25 February 2020

Minus Four

This week is only two days old and already it feels like a week. Today I have said goodbye to four members of my sheep family.

Sunny and Jim headed to the sale this evening, their work done. I have six or seven ewes expecting their lambs and next breeding season their daughters will be old enough to breed so keeping them any longer made no sense. I knew this was their ultimate fate so I'm not distraught over this. They have left a lasting impression on my pet flock.

Sunny and Jim, or SunnyJim, will be missed.




Along with SunnyJim went my dear Bob. Bob was destined for the sale as a young lamb, just like so many others, but after the devastating loss of Nobby I felt like I had to save someone, and Bob was the one. A funky looking fella to say the least, he ignited my love of the Zwartbles cross. His legs, however, were a bit wonky and this affected the growth of his hooves. I've spent the last three years trying to correct them, but he was getting stiffer and stiffer. I put off selling him many times, but my head won over my heart in the end. He was going to end up crippled altogether.

I'll miss the loveable boy and his spots.



With all three of these boys I had foreknowledge and time to mentally prepare myself for saying goodbye, but with Liz it was a whole other tragedy.

Out of the eight ewes that spent the autumn with SunnyJim, Liz was the one who looked due to give birth first. Her elder was the biggest and hardest, and I kept a close watch on her especially. On Wednesday she got up and stretched, the sign of a healthy sheep, but on Friday she didn't get up at all. While the rest of the sheep and Blue Belle ran over to me at the gate, Liz stayed alone at the bottom of the field. I walked down and caught her (which was far too easy). She was lethargic, her breathing laboured. It looked like twin lamb, in which the lambs are taking too much out of the ewe and she goes into something of a stupor. Liz, like all of my other sheep, lives outside and with the wild weather we have been having, she was feeling the drain of carrying lambs and keeping warm.

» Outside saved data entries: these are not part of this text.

(** The merge loop, the last merged interval at the head; line numbers below
    [u32::MAX], where [prev_end + 1] does not overflow. *)
Definition merge_step (merged : list (N * N)) (i : N * N) : list (N * N) :=
  match merged with
  | (ms, me) :: rest =>
      if (i.1 <=? me + 1)%N then (ms, N.max me i.2) :: rest else i :: merged
  | [] => [i]
  end.

Definition merge_intervals (intervals : list (N * N)) : list (N * N) :=
  reverse (foldl merge_step [] intervals).

Definition visible_body_windows_cover (visible : list FileBodyWindow) (path : text) (revision : option text)
    (record_start record_end : option N) : bool :=
  match (trim <$> revision) ≫= nonempty_text with
  | None => false
  | Some revision =>
      let path := normalize_resource_path path in
      let matching := List.filter (window_matches path revision) (take MAX_VISIBLE_BODY_WINDOWS visible) in
      if existsb fw_covers_file matching then true
      else
        match record_start, record_end with
        | Some rs, Some re =>
            let covering := merge_sort interval_order (omap window_interval matching) in
            let filtered := List.filter (fun i => (i.1 <=? re) && (rs <=? i.2))%N covering in
            existsb (fun i => (i.1 <=? rs) && (re <=? i.2))%N (merge_intervals filtered)
        | _, _ => false
        end
  end.

(** ** Touches *)

Section touches.
Context `{JN : JsonNumber}.

(** Bounded, with distinct, non-empty, bounded paths. *)
Definition touches_ok (touches : list ResourceTouch) : Prop :=
  length touches <= MAX_RESOURCE_TOUCHES /\ NoDup (rt_path <$> touches) /\
  Forall (fun t => rt_path t <> [] /\ length (rt_path t) <= MAX_RESOURCE_PATH_CHARS) touches.

Lemma normalize_bounded path : length (normalize_resource_path path) <= MAX_RESOURCE_PATH_CHARS.
Proof. unfold normalize_resource_path. rewrite length_take. lia. Qed.

Lemma push_touch_ok touches raw revision : touches_ok touches -> touches_ok (push_touch touches raw revision).
Proof.
  intros (Hlen & Hnd & Hall). unfold push_touch. destruct (_ <=? _) eqn:E; [done|].
  apply Nat.leb_gt in E. destruct (bool_decide _ || existsb _ _) eqn:E2; [done|].
  apply orb_false_elim in E2 as [E2%bool_decide_eq_false E3].
  split_and!.
  - rewrite length_app. cbn. lia.
  - rewrite fmap_app. apply NoDup_app. split_and!; [done| |apply NoDup_singleton].
    intros p Hp%list_elem_of_fmap Hin. cbn in Hin. apply list_elem_of_singleton in Hin as ->.
    destruct Hp as (t & Heq & Ht). apply Bool.not_true_iff_false in E3. apply E3.
    apply existsb_exists. exists t. split; [by apply list_elem_of_In|]. by apply bool_decide_eq_true.
  - apply Forall_app. split; [done|]. constructor; [|done]. cbn. split; [done|apply normalize_bounded].
Qed.

Lemma resource_touches_ok o : touches_ok (resource_touches o).
Proof.
  assert (Hnil : touches_ok []).
  { split_and!; [cbn; lia|constructor|constructor]. }
  unfold resource_touches.
  assert (Hfold : forall files ts, touches_ok ts -> touches_ok (foldl push_file ts files)).
  { induction files as [|file files IH]; intros ts Hts; [done|]. cbn. apply IH. unfold push_file.
    destruct (_ ≫= as_str); [by apply push_touch_ok|done]. }
  assert (Hstart : touches_ok match file_path o with
                              | Some raw => push_touch [] raw (file_revision o) | None => [] end).
  { destruct (file_path o); [by apply push_touch_ok|done]. }
  destruct (_ ≫= as_array); [by apply Hfold|done].
Qed.

End touches.

(** The wire names are exact. *)
Lemma class_parse_exact value c : class_parse value = Some c <-> class_str c = value.
Proof.
  split.
  - unfold class_parse. intros H. apply fmap_Some in H as (arm & Hfind & ->).
    apply find_some in Hfind as [Hin Heq%bool_decide_eq_true]. subst value.
    cbn in Hin. repeat (destruct Hin as [<-|Hin]; [done|]). done.
  - intros <-. by destruct c.
Qed.

#[export] Instance interval_order_trans : Transitive interval_order.
Proof.
  intros a b c. unfold interval_order. rewrite !orb_true_iff, !andb_true_iff, !N.ltb_lt, !N.eqb_eq, !N.leb_le. lia.
Qed.

#[export] Instance interval_order_total : Total interval_order.
Proof.
  intros a b. unfold interval_order. rewrite !orb_true_iff, !andb_true_iff, !N.ltb_lt, !N.eqb_eq, !N.leb_le. lia.
Qed.

(** ** Covered lines *)

Definition in_interval (n : N) (i : N * N) : Prop := (i.1 <= n <= i.2)%N.

(** Later merged intervals start past a gap. *)
Definition gap (later earlier : N * N) : Prop := (earlier.2 + 1 < later.1)%N.

Definition merged_ok (acc : list (N * N)) : Prop :=
  StronglySorted gap acc /\ forall a b rest, acc = a :: rest -> b ∈ rest -> (b.1 <= a.1)%N.

Lemma merge_step_ok acc i :
  merged_ok acc -> (forall a rest, acc = a :: rest -> a.1 <= i.1)%N ->
  merged_ok (merge_step acc i) /\
  (forall a rest, merge_step acc i = a :: rest -> a.1 <= i.1)%N /\
  (forall n, (exists m, m ∈ merge_step acc i /\ in_interval n m) ->
     in_interval n i \/ exists m, m ∈ acc /\ in_interval n m) /\
  (forall k, k = i \/ k ∈ acc -> (exists m, m ∈ merge_step acc i /\ m.1 <= k.1 /\ k.2 <= m.2)%N).
Proof.
  intros [Hs Hstart] Htop. unfold merge_step. destruct acc as [|[ms me] rest].
  - split_and!.
    + split; [repeat constructor|]. by intros a b r [= <- <-] ?%not_elem_of_nil.
    + intros a r [= <- <-]. done.
    + intros n (m & ->%list_elem_of_singleton & H). by left.
    + intros k [->|?%not_elem_of_nil]; [|done]. exists i. split; [by left|]. lia.
  - specialize (Htop _ _ eq_refl) as Hle. cbn in Hle.
    destruct (i.1 <=? me + 1)%N eqn:E; [apply N.leb_le in E|apply N.leb_gt in E].
    + split_and!.
      * split; [|intros a b r [= <- <-] Hb; by apply (Hstart (ms, me) b rest)].
        apply StronglySorted_inv in Hs as [Hs Hall]. constructor; [done|].
        eapply Forall_impl; [exact Hall|]. intros x. unfold gap. done.
      * intros a r [= <- <-]. done.
      * intros n (m & [->|Hm]%elem_of_cons & H); [|right; exists m; split; [by right|done]].
        unfold in_interval in H. cbn in H.
        destruct (decide (n <= me)%N) as [Hn|Hn].
        -- right. exists (ms, me). split; [by left|]. unfold in_interval; cbn. lia.
        -- left. unfold in_interval. lia.
      * intros k [->|[->|Hk]%elem_of_cons].
        -- exists (ms, N.max me i.2). split; [by left|]. cbn. lia.
        -- exists (ms, N.max me i.2). split; [by left|]. cbn. lia.
        -- exists k. split; [by right|]. lia.
    + split_and!.
      * split.
        -- constructor; [done|]. constructor; [done|].
           apply StronglySorted_inv in Hs as [_ Hall]. eapply Forall_impl; [exact Hall|].
           intros x Hx. unfold gap in *. cbn in *. lia.
        -- intros a b r [= <- <-] [->|Hb]%elem_of_cons; [done|].
           specialize (Hstart _ _ _ eq_refl Hb). cbn in Hstart. lia.
      * intros a r [= <- <-]. done.
      * intros n (m & [->|Hm]%elem_of_cons & H); [by left|right; by exists m].
      * intros k [->|Hk]; [exists i; split; [by left|lia]|exists k; split; [by right|lia]].
Qed.

Lemma merge_fold_ok intervals : forall acc,
  merged_ok acc -> Forall (fun i => forall a rest, acc = a :: rest -> a.1 <= i.1)%N intervals ->
  StronglySorted interval_order intervals ->
  let out := foldl merge_step acc intervals in
  StronglySorted gap out /\
  (forall n, (exists m, m ∈ out /\ in_interval n m) ->
     (exists i, i ∈ intervals /\ in_interval n i) \/ exists m, m ∈ acc /\ in_interval n m) /\
  (forall k, k ∈ intervals \/ k ∈ acc -> exists m, m ∈ out /\ m.1 <= k.1 /\ k.2 <= m.2)%N.
Proof.
  induction intervals as [|i intervals IH]; intros acc Hacc Htop Hsort; cbn.
  - split_and!; [apply Hacc|by right|]. intros k [?%not_elem_of_nil|Hk]; [done|]. exists k. split; [done|lia].
  - apply Forall_cons in Htop as [Htop Htops]. apply StronglySorted_inv in Hsort as [Hsort Hle].
    destruct (merge_step_ok acc i Hacc Htop) as (Hok & Htop' & Hsound & Hkeep).
    destruct (IH (merge_step acc i) Hok) as (H1 & H2 & H3); [|done|].
    { apply Forall_forall. intros j Hj a rest Ha. specialize (Htop' _ _ Ha).
      pose proof (proj1 (Forall_forall _ _) Hle _ Hj) as Hij. unfold interval_order in Hij.
      rewrite orb_true_iff, andb_true_iff, N.ltb_lt, N.eqb_eq in Hij. lia. }
    split_and!; [done| |].
    + intros n Hn. destruct (H2 n Hn) as [(j & Hj & Hin)|Hm].
      * left. exists j. split; [by right|done].
      * apply Hsound in Hm as [Hi|Hm]; [|by right]. left. exists i. split; [by left|done].
    + intros k Hk.
      assert (Hcase : k ∈ intervals \/ (k = i \/ k ∈ acc)) by (rewrite elem_of_cons in Hk; tauto).
      destruct Hcase as [Hin|Hk']; [by apply H3; left|].
      destruct (Hkeep k Hk') as (m & Hm & Hm1 & Hm2). destruct (H3 m ltac:(by right)) as (m' & Hm' & ? & ?).
      exists m'. split; [done|lia].
Qed.

(** Merging sorted intervals: one of the results contains a range exactly when every
    line of the range is in one of the intervals. *)
Lemma merge_intervals_cover intervals rs re :
  StronglySorted interval_order intervals -> (rs <= re)%N ->
  existsb (fun i => (i.1 <=? rs) && (re <=? i.2))%N (merge_intervals intervals) = true <->
  forall n, (rs <= n <= re)%N -> exists i, i ∈ intervals /\ in_interval n i.
Proof.
  intros Hsort Hle. unfold merge_intervals.
  destruct (merge_fold_ok intervals []) as (Hgap & Hsound & Hkeep); [| |done|].
  { split; [constructor|]. by intros a b rest [=]. }
  { apply Forall_forall. by intros i _ a rest [=]. }
  cbn zeta in *. set (out := foldl merge_step [] intervals) in *.
  rewrite existsb_exists. split.
  - intros (m & Hm%list_elem_of_In & Hb) n Hn. rewrite elem_of_reverse in Hm.
    rewrite andb_true_iff, !N.leb_le in Hb.
    destruct (Hsound n) as [H|(m' & ?%not_elem_of_nil & _)]; [|done|done].
    exists m. split; [done|]. unfold in_interval. lia.
  - intros Hall. destruct (Hall rs ltac:(lia)) as (i & Hi & Hin).
    destruct (Hkeep i (or_introl Hi)) as (m & Hm & Hm1 & Hm2). unfold in_interval in Hin.
    exists m. split; [by apply list_elem_of_In; rewrite elem_of_reverse|].
    rewrite andb_true_iff, !N.leb_le. split; [lia|].
    destruct (decide (re <= m.2)%N) as [|Hn]; [done|]. exfalso.
    destruct (Hall (m.2 + 1)%N ltac:(lia)) as (j & Hj & Hjn). unfold in_interval in Hjn.
    destruct (Hkeep j (or_introl Hj)) as (m' & Hm' & Hm'1 & Hm'2).
    clear -Hgap Hm Hm' Hm1 Hm2 Hm'1 Hm'2 Hin Hjn. induction Hgap as [|x out Hs IH Hall]; [by apply not_elem_of_nil in Hm|].
    rewrite Forall_forall in Hall. unfold gap in Hall.
    apply elem_of_cons in Hm as [->|Hm], Hm' as [->|Hm'].
    + lia.
    + specialize (Hall _ Hm'). lia.
    + specialize (Hall _ Hm). lia.
    + by apply IH.
Qed.

(** Whether a request already shows a recorded interval is decided exactly: for a named
    revision, either one of the first 16 complete windows of that path and revision covers
    the whole file, or the record's range is known and every one of its lines lies in such
    a window; a clipped window, another revision and an unknown range prove nothing. *)
Theorem windows_cover_exact visible path revision rs re :
  (forall s e, rs = Some s -> re = Some e -> s <= e)%N ->
  visible_body_windows_cover visible path revision rs re = true <->
  exists r, revision = Some r /\ trim r <> [] /\
    let matching := fun w => w ∈ take MAX_VISIBLE_BODY_WINDOWS visible /\
      fw_revision w = Some (trim r) /\ normalize_resource_path (fw_path w) = normalize_resource_path path /\
      fw_complete w = true in
    (exists w, matching w /\ fw_covers_file w = true) \/
    (exists s e, rs = Some s /\ re = Some e /\
       forall n, (s <= n <= e)%N -> exists w ws we, matching w /\ fw_start_line w = Some ws /\
         fw_end_line w = Some we /\ (ws <= n <= we)%N).
Proof.
  intros Hle. unfold visible_body_windows_cover. destruct revision as [r|]; cbn [fmap option_fmap option_map mbind option_bind].
  2: { split; [done|]. by intros (r & [=] & _). }
  unfold nonempty_text. case_bool_decide as Hr; cbn [mbind option_bind].
  { split; [done|]. by intros (r' & [= <-] & ? & _). }
  set (matching := List.filter _ _).
  assert (Hmatch : forall w, w ∈ matching <-> w ∈ take MAX_VISIBLE_BODY_WINDOWS visible /\
      fw_revision w = Some (trim r) /\ normalize_resource_path (fw_path w) = normalize_resource_path path /\
      fw_complete w = true).
  { intros w. unfold matching. rewrite list_elem_of_In, filter_In, <- list_elem_of_In.
    unfold window_matches. rewrite !andb_true_iff, !bool_decide_eq_true. tauto. }
  destruct (existsb fw_covers_file matching) eqn:Ecov.
  { split; [|done]. intros _. exists r. split_and!; [done..|]. left.
    apply existsb_exists in Ecov as (w & Hw%list_elem_of_In & Hc). exists w. by rewrite <- Hmatch. }
  assert (Hno : forall w, w ∈ matching -> fw_covers_file w = true -> False).
  { intros w Hw Hc. apply Bool.not_true_iff_false in Ecov. apply Ecov, existsb_exists. exists w.
    by rewrite <- list_elem_of_In. }
  destruct rs as [s|]; [destruct re as [e|]|].
  2,3: split; [done|]; intros (r' & [= <-] & _ & [(w & Hw & Hc)|(s' & e' & Hs' & He' & _)]);
    [apply Hmatch in Hw; by exfalso; eapply Hno|done].
  set (sorted := merge_sort interval_order (omap window_interval matching)).
  assert (Hsorted : StronglySorted interval_order (List.filter (fun i => (i.1 <=? e) && (s <=? i.2))%N sorted)).
  { assert (Hs : StronglySorted interval_order sorted) by (apply (StronglySorted_merge_sort _)).
    clear -Hs. induction Hs as [|i l Hs IH Hall]; [constructor|]. cbn. destruct (_ && _); [|done].
    constructor; [done|]. apply Forall_forall. intros j Hj. rewrite list_elem_of_In, filter_In in Hj.
    rewrite Forall_forall in Hall. apply Hall. by apply list_elem_of_In, Hj. }
  rewrite merge_intervals_cover; [|done|by apply Hle].
  assert (Hin : forall n, (s <= n <= e)%N ->
    (exists i, i ∈ List.filter (fun i => (i.1 <=? e) && (s <=? i.2))%N sorted /\ in_interval n i) <->
    exists w ws we, w ∈ matching /\ fw_start_line w = Some ws /\ fw_end_line w = Some we /\ (ws <= n <= we)%N).
  { intros n Hn. split.
    - intros (i & Hi & Hni). rewrite list_elem_of_In, filter_In, <- list_elem_of_In in Hi.
      destruct Hi as [Hi _]. unfold sorted in Hi. rewrite merge_sort_Permutation, list_elem_of_omap in Hi.
      destruct Hi as (w & Hw & Hwi). unfold window_interval in Hwi.
      destruct (fw_start_line w) as [ws|] eqn:E1; [|done]. destruct (fw_end_line w) as [we|] eqn:E2; [|done].
      injection Hwi as <-. by exists w, ws, we.
    - intros (w & ws & we & Hw & E1 & E2 & Hw'). exists (ws, we). split; [|done].
      rewrite list_elem_of_In, filter_In, <- list_elem_of_In, andb_true_iff, !N.leb_le. cbn. split; [|lia].
      unfold sorted. rewrite merge_sort_Permutation, list_elem_of_omap. exists w. split; [done|].
      unfold window_interval. by rewrite E1, E2. }
  split.
  - intros Hall. exists r. split_and!; [done..|]. right. exists s, e. split_and!; [done..|].
    intros n Hn. specialize (Hall n Hn). apply Hin in Hall as (w & ws & we & Hw & Hrest); [|done].
    exists w, ws, we. split; [by apply Hmatch|exact Hrest].
  - intros (r' & [= <-] & _ & [(w & Hw & Hc)|(s' & e' & [= <-] & [= <-] & Hall)]).
    + apply Hmatch in Hw. by exfalso; eapply Hno.
    + intros n Hn. apply Hin; [done|]. destruct (Hall n Hn) as (w & ws & we & Hw & Hrest). exists w, ws, we.
      split; [by apply Hmatch|exact Hrest].
Qed.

We brought her inside and gave her glucose to bring her around and an injection of antibiotics as her breathing sounded like she'd caught pneumonia as well. She quickly perked up once the glucose took effect and we kept the treatment up for a couple of days. We eventually injected her with oxytocin to induce labour, as she wasn't getting as well as she should have. On Monday she gave birth with some help from us. The first lamb was dead, the second had "watery belly", a genetic defect that causes the gut of the unborn lamb to fill with fluid, and it was also dead. The third, a little ewe, was alive, but barely. She gasped for air and weakly kicked for a few minutes but she too died.

Liz was in a bad way, but with the lambs now out of her she stood a chance of getting better. Unfortunately it was not to be and she died this morning. The second lamb with the "watery belly" had died inside and poisoned them all.

It was a tragic start to my flock's lambing and a reminder of how risky this breeding business can be.



Today was bad, but tomorrow is another day. I just hope it's a better one.